TASK GOAL: Where a line of the data holds the word "syntax", copy that line.

:: DATA SUPPLIED ::

(* ===== verification/GoText.v ===== *)
(** * GoText: the text functions of Go's standard library the sources use

    Decimal printing and parsing ([fmt] with [%d], [strconv.Atoi],
    [strconv.ParseUint], [big.Int.SetString]), [strings.TrimSpace], splitting,
    and their round trips. *)
From stdpp Require Import base tactics list strings numbers pretty.
From Stdlib Require Import ZArith Lia Ascii.
From S2P Require Import Prelude.
From S2P Require Import GoLang.

#[local] Open Scope string_scope.
#[local] Open Scope list_scope.
#[local] Open Scope Z_scope.

(** ** Bytes *)
Definition byte_of (c : ascii) : Z := Z.of_N (N_of_ascii c).
Definition of_byte (b : Z) : ascii := ascii_of_N (Z.to_N b).
Definition string_bytes (s : string) : list Z := byte_of <$> String.list_ascii_of_string s.

Lemma byte_of_range c : 0 ≤ byte_of c < 256.
Proof. unfold byte_of. pose proof (N_ascii_bounded c). lia. Qed.

Lemma of_byte_of c : of_byte (byte_of c) = c.
Proof. unfold of_byte, byte_of. by rewrite N2Z.id, ascii_N_embedding. Qed.

Lemma byte_of_of b : 0 ≤ b < 256 → byte_of (of_byte b) = b.
Proof. intros Hb. unfold byte_of, of_byte. rewrite N_ascii_embedding; lia. Qed.

Lemma list_ascii_length s :
  length (String.list_ascii_of_string s) = String.length s.
Proof. induction s; simpl; auto. Qed.

(** ** Decimal numbers *)
Definition is_digit (c : ascii) : bool := (48 <=? byte_of c) && (byte_of c <=? 57).

Fixpoint parse_digits (acc : Z) (s : string) : option Z :=
  match s with
  | EmptyString => Some acc
  | String c s =>
      if is_digit c then parse_digits (10 * acc + (byte_of c - 48)) s else None
  end.

(** A non-empty run of digits. *)
Definition parse_nat (s : string) : option Z :=
  match s with EmptyString => None | _ => parse_digits 0 s end.

(** [new(big.Int).SetString(s, 10)]: an optional sign, then digits. *)
Definition big_SetString (s : string) : option Z :=
  match s with
  | String c s' =>
      if bool_decide (c = "-"%char) then Z.opp <$> parse_nat s'
      else if bool_decide (c = "+"%char) then parse_nat s'
      else parse_nat s
  | EmptyString => None
  end.

Lemma parse_digits_dot acc s t : parse_digits acc (s +:+ String "." t) = None.
Proof.
  revert acc. induction s as [|c s IH]; intros acc; [done|].
  change (String c s +:+ String "." t) with (String c (s +:+ String "." t)). simpl.
  destruct (is_digit c); [apply IH|done].
Qed.

(** A number with a fraction is not an integer to [big.Int]. *)
Lemma big_SetString_dot s t : big_SetString (s +:+ String "." t) = None.
Proof.
  assert (∀ u, parse_nat (u +:+ String "." t) = None) as Hp.
  { intros u. unfold parse_nat. destruct u as [|c u]; [done|]. apply parse_digits_dot. }
  destruct s as [|c s]; [done|].
  change (String c s +:+ String "." t) with (String c (s +:+ String "." t)). simpl.
  rewrite Hp. do 2 (case_bool_decide; [done|]). apply (Hp (String c s)).
Qed.

(** [strconv.ParseUint(s, 10, bits)]. *)
Definition strconv_ParseUint (bits : Z) (s : string) : result Z :=
  match parse_nat s with
  | None => Err (ErrNew "strconv.ParseUint: invalid syntax")
  | Some n =>
      if n <? 2 ^ bits then Ok n else Err (ErrNew "strconv.ParseUint: value out of range")
  end.

(** [strconv.Atoi]: a 64-bit [int]. *)
Definition strconv_Atoi (s : string) : result Z :=
  match big_SetString s with
  | None => Err (ErrNew "strconv.Atoi: invalid syntax")
  | Some n =>
      if (- 2 ^ 63 <=? n) && (n <? 2 ^ 63) then Ok n
      else Err (ErrNew "strconv.Atoi: value out of range")
  end.

Lemma parse_digits_nonneg acc s n : 0 ≤ acc → parse_digits acc s = Some n → 0 ≤ n.
Proof.
  revert acc. induction s as [|c s IH]; simpl; intros acc Ha; [congruence|].
  destruct (is_digit c) eqn:Hd; [|done]. apply IH. unfold is_digit in Hd. lia.
Qed.

Lemma strconv_ParseUint_range bits s n : strconv_ParseUint bits s = Ok n → 0 ≤ n < 2 ^ bits.
Proof.
  unfold strconv_ParseUint, parse_nat. destruct s as [|c s]; [done|].
  destruct (parse_digits 0 (String c s)) as [m|] eqn:Hp; [|done].
  destruct (Z.ltb_spec m (2 ^ bits)); [|done]. intros [= <-].
  apply parse_digits_nonneg in Hp; lia.
Qed.

Lemma pretty_digit x : (x < 10)%N →
  is_digit (pretty_N_char x) = true ∧ byte_of (pretty_N_char x) - 48 = Z.of_N x.
Proof.
  intros Hx. assert (x = 0 ∨ x = 1 ∨ x = 2 ∨ x = 3 ∨ x = 4 ∨ x = 5
    ∨ x = 6 ∨ x = 7 ∨ x = 8 ∨ x = 9)%N as Hc by lia.
  by repeat destruct Hc as [->|Hc]; [..|subst].
Qed.

Lemma parse_pretty_go x s :
  parse_digits 0 (pretty_N_go x s) = parse_digits (Z.of_N x) s.
Proof.
  revert s. induction (N.lt_wf_0 x) as [x _ IH]; intros s.
  assert (x = 0 ∨ 0 < x)%N as [->|Hx] by lia; [done|].
  rewrite pretty_N_go_step, IH by (done || by apply N.div_lt). simpl.
  destruct (pretty_digit (x `mod` 10)%N) as [-> ->]; [by apply N.mod_lt|].
  f_equal. pose proof (N.div_mod x 10 ltac:(done)). lia.
Qed.

Lemma pretty_N_first x : ∃ c s, pretty (x : N) = String c s ∧ is_digit c = true.
Proof.
  unfold pretty, pretty_N. case_decide as Hx; [by eexists _, _|].
  assert (∀ s, (∃ c s', s = String c s' ∧ is_digit c = true) ∨ (0 < x)%N →
    ∃ c s', pretty_N_go x s = String c s' ∧ is_digit c = true) as Hgo.
  { clear Hx. induction (N.lt_wf_0 x) as [x _ IH]; intros s Hs.
    assert (x = 0 ∨ 0 < x)%N as [->|Hx] by lia.
    - destruct Hs; [done|lia].
    - rewrite pretty_N_go_step by done. apply IH; [by apply N.div_lt|].
      left. eexists _, _. split; [done|]. apply pretty_digit, N.mod_lt. done. }
  apply Hgo. right. lia.
Qed.

Lemma parse_pretty_N (x : N) : parse_nat (pretty x) = Some (Z.of_N x).
Proof.
  destruct (pretty_N_first x) as (c & s & Hp & _).
  unfold parse_nat. rewrite Hp, <-Hp. unfold pretty, pretty_N.
  case_decide as Hx; [by subst|]. by rewrite parse_pretty_go.
Qed.

(** A printed natural number is a non-empty text of digits. *)
Lemma pretty_N_digits (x : N) :
  Forall (λ c, is_digit c = true) (String.list_ascii_of_string (pretty x)) ∧ pretty x ≠ "".
Proof.
  destruct (pretty_N_first x) as (c & s & Hp & _). split; [|by rewrite Hp].
  clear Hp. unfold pretty, pretty_N. case_decide; [by repeat constructor|].
  assert (∀ s, Forall (λ c, is_digit c = true) (String.list_ascii_of_string s) →
    Forall (λ c, is_digit c = true) (String.list_ascii_of_string (pretty_N_go x s))) as Hgo;
    [|by apply Hgo]. clear.
  induction (N.lt_wf_0 x) as [x _ IH]; intros s Hs.
  assert (x = 0 ∨ 0 < x)%N as [->|Hx] by lia; [done|].
  rewrite pretty_N_go_step by done. apply IH; [by apply N.div_lt|].
  constructor; [|done]. apply pretty_digit, N.mod_lt. done.
Qed.

(** Printing an integer and reading it back. *)
Lemma big_SetString_pretty (z : Z) : big_SetString (pretty z) = Some z.
Proof.
  destruct z as [|p|p]; [done| |].
  - change (pretty (Z.pos p)) with (pretty (N.pos p)).
    destruct (pretty_N_first (N.pos p)) as (c & s & Hp & Hd).
    rewrite Hp. unfold big_SetString.
    rewrite !bool_decide_false by (intros ->; done).
    by rewrite <-Hp, parse_pretty_N.
  - change (pretty (Z.neg p)) with (String "-" (pretty (N.pos p))). simpl.
    by rewrite parse_pretty_N.
Qed.

Lemma strconv_Atoi_pretty (z : Z) : in_int64 z → strconv_Atoi (pretty z) = Ok z.
Proof.
  unfold in_int64. intros Hz. unfold strconv_Atoi. rewrite big_SetString_pretty.
  by rewrite (proj2 (Z.leb_le _ _)), (proj2 (Z.ltb_lt _ _)) by lia.
Qed.

(** [%q] of a text without characters to escape. *)
Definition quote (s : string) : string :=
  String (ascii_of_N 34) (s +:+ String (ascii_of_N 34) "").

(** [strings.TrimPrefix]. *)
Definition strings_TrimPrefix (s prefix : string) : string :=
  if strings_HasPrefix s prefix
  then String.string_of_list_ascii
    (drop (String.length prefix) (String.list_ascii_of_string s))
  else s.

Lemma strings_TrimPrefix_app p s : strings_TrimPrefix (p +:+ s) p = s.
Proof.
  unfold strings_TrimPrefix, strings_HasPrefix.
  rewrite (proj2 (prefix_spec p (p +:+ s))) by (by exists s).
  induction p as [|c p IH]; simpl; [|exact IH].
  by rewrite drop_0, String.string_of_list_ascii_of_string.
Qed.

(** ** Splitting *)

(** [strings.Split(s, sep)] for a one-byte separator. *)
Fixpoint strings_Split (sep : ascii) (s : string) : list string :=
  match s with
  | EmptyString => [""]
  | String c s' =>
      if bool_decide (c = sep) then "" :: strings_Split sep s'
      else match strings_Split sep s' with
           | x :: l => String c x :: l
           | [] => [String c ""]
           end
  end.

(** [strings.SplitN(s, sep, 2)]: [None] when the separator does not occur. *)
Fixpoint strings_Cut (sep : ascii) (s : string) : option (string * string) :=
  match s with
  | EmptyString => None
  | String c s' =>
      if bool_decide (c = sep) then Some ("", s')
      else (λ p, (String c p.1, p.2)) <$> strings_Cut sep s'
  end.

Definition no_char (sep : ascii) (s : string) : bool :=
  forallb (λ c, negb (bool_decide (c = sep))) (String.list_ascii_of_string s).

Lemma strings_Split_app sep s t :
  no_char sep s = true → strings_Split sep (s +:+ String sep t) = s :: strings_Split sep t.
Proof.
  induction s as [|c s IH]; simpl; intros Hs.
  - change ("" +:+ String sep t) with (String sep t). simpl. by rewrite bool_decide_true.
  - apply andb_prop in Hs as [Hc Hs]. apply negb_true_iff in Hc.
    change (String c s +:+ String sep t) with (String c (s +:+ String sep t)).
    simpl. by rewrite Hc, (IH Hs).
Qed.

Lemma strings_Split_last sep s : no_char sep s = true → strings_Split sep s = [s].
Proof.
  induction s as [|c s IH]; simpl; intros Hs; [done|].
  apply andb_prop in Hs as [Hc Hs]. apply negb_true_iff in Hc.
  by rewrite Hc, (IH Hs).
Qed.

Lemma pretty_N_go_no_char sep x s :
  is_digit sep = false → no_char sep s = true → no_char sep (pretty_N_go x s) = true.
Proof.
  intros Hsep. revert s. induction (N.lt_wf_0 x) as [x _ IH]; intros s Hs.
  assert (x = 0 ∨ 0 < x)%N as [->|Hx] by lia; [done|].
  rewrite pretty_N_go_step by done. apply IH; [by apply N.div_lt|].
  unfold no_char in *. simpl. rewrite Hs, andb_true_r, negb_true_iff.
  apply bool_decide_eq_false. intros <-.
  destruct (pretty_digit (x `mod` 10)%N) as [Hd _]; [by apply N.mod_lt|congruence].
Qed.

(** A printed integer contains no separator. *)
Lemma pretty_no_char sep (z : Z) :
  is_digit sep = false → sep ≠ "-"%char → no_char sep (pretty z) = true.
Proof.
  intros Hd Hm. assert (∀ x : N, no_char sep (pretty x) = true) as HN.
  { intros x. unfold pretty, pretty_N. case_decide; [|by apply pretty_N_go_no_char].
    unfold no_char. simpl. rewrite bool_decide_false; [done|]. by intros <-. }
  destruct z as [|p|p]; [apply (HN 0%N)|apply (HN (N.pos p))|].
  change (pretty (Z.neg p)) with (String "-" (pretty (N.pos p))).
  unfold no_char. simpl. rewrite bool_decide_false by done. apply HN.
Qed.

(** ** [strings.TrimSpace] *)

(** The UTF-8 encodings of the characters [unicode.IsSpace] accepts. *)
Definition space_runes : list (list Z) :=
  [[9]; [10]; [11]; [12]; [13]; [32]; [194; 133]; [194; 160]; [225; 154; 128];
   [226; 128; 128]; [226; 128; 129]; [226; 128; 130]; [226; 128; 131];
   [226; 128; 132]; [226; 128; 133]; [226; 128; 134]; [226; 128; 135];
   [226; 128; 136]; [226; 128; 137]; [226; 128; 138]; [226; 128; 168];
   [226; 128; 169]; [226; 128; 175]; [226; 129; 159]; [227; 128; 128]].

Fixpoint strip_prefix (p l : list Z) : option (list Z) :=
  match p, l with
  | [], _ => Some l
  | x :: p, y :: l => if x =? y then strip_prefix p l else None
  | _, [] => None
  end.

Definition strip_one (runes : list (list Z)) (l : list Z) : option (list Z) :=
  foldr (λ r acc, match strip_prefix r l with Some l' => Some l' | None => acc end)
    None runes.

(** Every step drops at least one byte, so the length is enough fuel. *)
Fixpoint strip_all (fuel : nat) (runes : list (list Z)) (l : list Z) : list Z :=
  match fuel with
  | O => l
  | S fuel =>
      match strip_one runes l with
      | Some l' => strip_all fuel runes l'
      | None => l
      end
  end.

Definition trim_bytes (l : list Z) : list Z :=
  let l := strip_all (length l) space_runes l in
  reverse (strip_all (length l) (reverse <$> space_runes) (reverse l)).

Definition strings_TrimSpace (s : string) : string :=
  String.string_of_list_ascii (of_byte <$> trim_bytes (string_bytes s)).

Lemma strip_prefix_length p l l' :
  strip_prefix p l = Some l' → length l = (length p + length l')%nat.
Proof.
  revert l. induction p as [|x p IH]; intros l; simpl; [congruence|].
  destruct l as [|y l]; [done|]. destruct (x =? y); [|done]. intros Hs. simpl.
  by rewrite (IH l Hs).
Qed.

(** Text that starts and ends with bytes no space begins or ends with is left
    alone. *)
Definition trim_stable (l : list Z) : bool :=
  match strip_one space_runes l, strip_one (reverse <$> space_runes) (reverse l) with
  | None, None => true
  | _, _ => false
  end.

Lemma strip_all_stable fuel runes l : strip_one runes l = None → strip_all fuel runes l = l.
Proof. intros Hs. destruct fuel; simpl; [done|]. by rewrite Hs. Qed.

Lemma strings_TrimSpace_stable s :
  trim_stable (string_bytes s) = true → strings_TrimSpace s = s.
Proof.
  unfold trim_stable. destruct (strip_one space_runes _) eqn:H1; [done|].
  destruct (strip_one (reverse <$> space_runes) _) eqn:H2; [done|]. intros _.
  unfold strings_TrimSpace, trim_bytes. rewrite !strip_all_stable by (by rewrite ?strip_all_stable).
  rewrite reverse_involutive. unfold string_bytes. rewrite <-list_fmap_compose.
  rewrite (list_fmap_ext _ id); [|intros; apply of_byte_of].
  rewrite list_fmap_id. apply String.string_of_list_ascii_of_string.
Qed.

(** A byte no space starts or ends with. *)
Definition not_space_edge (runes : list (list Z)) (b : Z) : bool :=
  forallb (λ r, match r with x :: _ => negb (x =? b) | [] => false end) runes.

Lemma strip_one_edge runes b l :
  not_space_edge runes b = true → strip_one runes (b :: l) = None.
Proof.
  unfold strip_one. induction runes as [|r runes IH]; simpl; [done|].
  intros [Hr Hrs]%andb_prop. rewrite (IH Hrs).
  destruct r as [|x r]; [done|]. simpl. by destruct (x =? b).
Qed.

:::

YOUR RESPONSE:
  | None => Err (ErrNew "strconv.ParseUint: invalid syntax")
  | None => Err (ErrNew "strconv.Atoi: invalid syntax")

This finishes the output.